Adding “structure” to your life is a somewhat vague ADHD coping strategy people sometimes talk about. When we talk about combating ADHD with “structure,” we’re talking in abstract terms, but I take it to mean basically doing anything that adds order, routine and predictability to daily life.
The idea goes like this: people with ADHD aren’t naturally very structured in the way we approach life, so creating some sort of external structure to guide us can keep things on track and reduce stress.
This is true, to a point anyway. It’s always a good idea to look for ways you can “outsource” some of your executive functions into an organizational structure you can follow so you don’t have to spend as much time planning.
But it’s not true that because structure is sometimes helpful it must be always helpful.
An example is routine. If there are tasks you’re consistently struggling to get done on time, then you’re in a situation where structure just might save the day: working out a regular schedule you can stick to might go a long way toward fixing your problem.
On the other hand, following a routine can also make ADHD symptoms worse.
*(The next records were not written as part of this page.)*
Definition contact_search (query : string) : M B (list Contact) :=
  let query_lower := unicode_lower query in
  let* all := contact_list in
  ret (filter (fun c => Is_true (matches query_lower (ct_peer_id c) || matches query_lower (ct_public_key c) ||
    from_option (matches query_lower) false (ct_nickname c) ||
    from_option (matches query_lower) false (ct_local_nickname c))) all).

Definition set_nickname (peer_id : string) (nickname : option string) : M B unit :=
  let* contact := contact_get peer_id in
  match contact with
  | Some contact => contact_add (with_nick contact (normalize_nickname nickname))
  | None => throw "InvalidInput"
  end.

Definition set_local_nickname (peer_id : string) (nickname : option string) : M B unit :=
  let* contact := contact_get peer_id in
  match contact with
  | Some contact => contact_add (with_local_nick contact (normalize_nickname nickname))
  | None => throw "InvalidInput"
  end.

Definition update_last_seen (now : Z) (peer_id : string) : M B unit :=
  let* contact := contact_get peer_id in
  match contact with
  | Some contact => contact_add (with_last_seen contact (Some now))
  | None => ret tt
  end.

Definition update_last_known_device_id (peer_id : string) (device_id : option string) : M B unit :=
  let* contact := contact_get peer_id in
  match contact, device_id with
  | Some contact, None => contact_add (with_known_device contact None)
  | Some contact, Some device_id =>
      let normalized := trim device_id in
      if negb (String.eqb normalized "") && bool_decide (is_Some (uuid_version normalized))
      then contact_add (with_known_device contact (Some normalized)) else ret tt
  | None, _ => ret tt
  end.

Definition contact_count (b : B) : Z :=
  cast_u 32 match be_count_prefix b CONTACT_KEY_PREFIX with Ok n => n | _ => 0 end.
(* ===== verification/Identity.v ===== *)
(** * Identity ([core/src/identity], [core/src/crypto/pq/mldsa.rs])

    The keys of a node, their serialization in three versions, the signed bundle of its
    public keys, safety numbers, and the manager that keeps keys, nickname and device
    metadata in memory and in a store.  ML-DSA, libp2p keys and [bincode] are parameters;
    fresh random bytes, UUIDs and clock readings are arguments ([Fresh]). *)

From stdpp Require Import pretty.
From S2P Require Import Prelude Backend Crypto Effects KvStore Ids.

(** ** ML-DSA-65 ([mldsa.rs]) *)

Class MlDsa : Type := {
  dsa_public : bytes -> bytes;                    (** [SigningKey::from_seed(..).verifying_key()] *)
  dsa_sign : bytes -> bytes -> bytes;             (** seed, message *)
  dsa_signature_valid : bytes -> bool;            (** [Signature::try_from] *)
  dsa_verify : bytes -> bytes -> bytes -> bool;   (** public key, message, signature *)
}.

Class MlDsaLaws {MD : MlDsa} : Prop := {
  dsa_public_length : forall s, zlen (dsa_public s) = 1952;
  dsa_sign_length : forall s m, zlen (dsa_sign s m) = 3309;
  dsa_sign_valid : forall s m, dsa_signature_valid (dsa_sign s m) = true;
  dsa_correct : forall s m, dsa_verify (dsa_public s) m (dsa_sign s m) = true;
}.

Record MlDsa65KeyPair : Type := mkDsa {
  verifying_key : bytes;
  signing_key : bytes;
}.

Section MlDsaOps.
Context {MD : MlDsa}.

Definition mldsa_from_bytes (vk sk : bytes) : res string MlDsa65KeyPair :=
  if negb (zlen vk =? 1952) || negb (zlen sk =? 32) then Err "Invalid ML-DSA-65 key lengths"%string
  else Ok (mkDsa vk sk).

Definition generate_keypair (seed : bytes) : MlDsa65KeyPair := mkDsa (dsa_public seed) seed.

Definition mldsa_sign (keypair : MlDsa65KeyPair) (message : bytes) : bytes := dsa_sign (signing_key keypair) message.

Definition mldsa_verify (public_key message signature : bytes) : res string unit :=
  if negb (zlen public_key =? 1952) then Err "Invalid ML-DSA-65 public key length"%string
  else if negb (zlen signature =? 3309) then Err "Invalid ML-DSA-65 signature length"%string
  else if negb (dsa_signature_valid signature) then Err "Failed to create signature from bytes"%string
  else if dsa_verify public_key message signature then Ok tt else Err "Signature verification failed"%string.

End MlDsaOps.

(** ** Keys ([keys.rs]) *)

Record IdentityKeysV2Raw : Type := mkV2 {
  v2_signing_key_bytes : bytes;
  v2_x25519_secret_bytes : bytes;
  v2_mlkem_seed : bytes;
}.

Record IdentityKeysV3Raw : Type := mkV3 {
  v3_signing_key_bytes : bytes;
  v3_x25519_secret_bytes : bytes;
  v3_mlkem_seed : bytes;
  v3_mldsa_public_key : bytes;
  v3_mldsa_secret_key : bytes;
}.

#[global] Instance v2_eq_dec : EqDecision IdentityKeysV2Raw.
Proof. solve_decision. Defined.

#[global] Instance v3_eq_dec : EqDecision IdentityKeysV3Raw.
Proof. solve_decision. Defined.

(** What [bincode] does with two arrays of 32 bytes followed by vectors. *)
Definition arrays_ok (a b : bytes) : Prop := zlen a = 32 /\ zlen b = 32.

Class LawfulRaw {C2 : Codec IdentityKeysV2Raw} {C3 : Codec IdentityKeysV3Raw} : Prop := {
  v2_enc_dec : forall r, arrays_ok (v2_signing_key_bytes r) (v2_x25519_secret_bytes r) ->
    exists b, enc r = Some b /\ dec b = Some r /\ 64 <= zlen b;
  v3_enc_dec : forall r, arrays_ok (v3_signing_key_bytes r) (v3_x25519_secret_bytes r) ->
    exists b, enc r = Some b /\ dec b = Some r /\ 64 <= zlen b;
  v2_typed : forall b r, dec b = Some r -> arrays_ok (v2_signing_key_bytes r) (v2_x25519_secret_bytes r);
  v3_typed : forall b r, dec b = Some r -> arrays_ok (v3_signing_key_bytes r) (v3_x25519_secret_bytes r);
}.

Record IdentityKeys : Type := mkKeys {
  ik_signing_key : bytes;
  ik_x25519_secret : bytes;
  ik_mlkem : MlKem768KeyPair;
  ik_mldsa : option MlDsa65KeyPair;
}.

(** What one call may draw from the random generator, the UUID crate and the clock. *)
Record Fresh : Type := mkFresh {
  fr_signing : bytes;
  fr_x25519 : bytes;
  fr_mlkem : bytes;
  fr_mldsa : bytes;
  fr_uuid : string;
  fr_now : Z;
}.

Class Libp2p : Type := {
  lp_keypair : Type;
  lp_peer_id_of_public : bytes -> option string;  (** [ed25519::PublicKey::try_from_bytes] and [to_peer_id] *)
  lp_keypair_of_seed : bytes -> option lp_keypair;
  lp_keypair_peer_id : lp_keypair -> string;
}.

Section Keys.
Context {CR : Crypto} {MD : MlDsa} {IL : IdLib} {LP : Libp2p}.
Context {C2 : Codec IdentityKeysV2Raw} {C3 : Codec IdentityKeysV3Raw}.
For me, being in a routine can make me more inattentive. My brain goes on autopilot more easily, motivating myself gets harder, I’m less able to concentrate.
This is why people with ADHD can sometimes struggle in highly structured work environments and thrive in unpredictable ones – a fact that in itself shows how structure clearly isn’t always good for ADHD. It’s easier to focus on things that are new, and routine by definition makes things not new.
Just as it’s a good idea to look for ways structure can make your life easier to manage, it’s also a good idea to look for places where unnecessary structure is weighing you down. Doing things in a haphazard way can spell disaster for people with ADHD, but so can boredom and lack of stimulation.
In my last post, I talked about a recent study suggesting hyperactivity could be a coping mechanism more than a core ADHD symptom. I think it’s possible something similar happens with the unstructured way people with ADHD approach life: it’s not simply that we have bad organizational skills, it’s that doing things in an unstructured way can actually help us pay attention at times.
So to get back to the original question of whether structure is good or bad for people with ADHD, the answer is: yes. Depending on the situation, structure can help people with ADHD or it can make things worse. The key is knowing it can go in either direction and being on the lookout for opportunities to both add and remove order from your life.
What d’you think? What are some situations where structure has helped you or hurt you?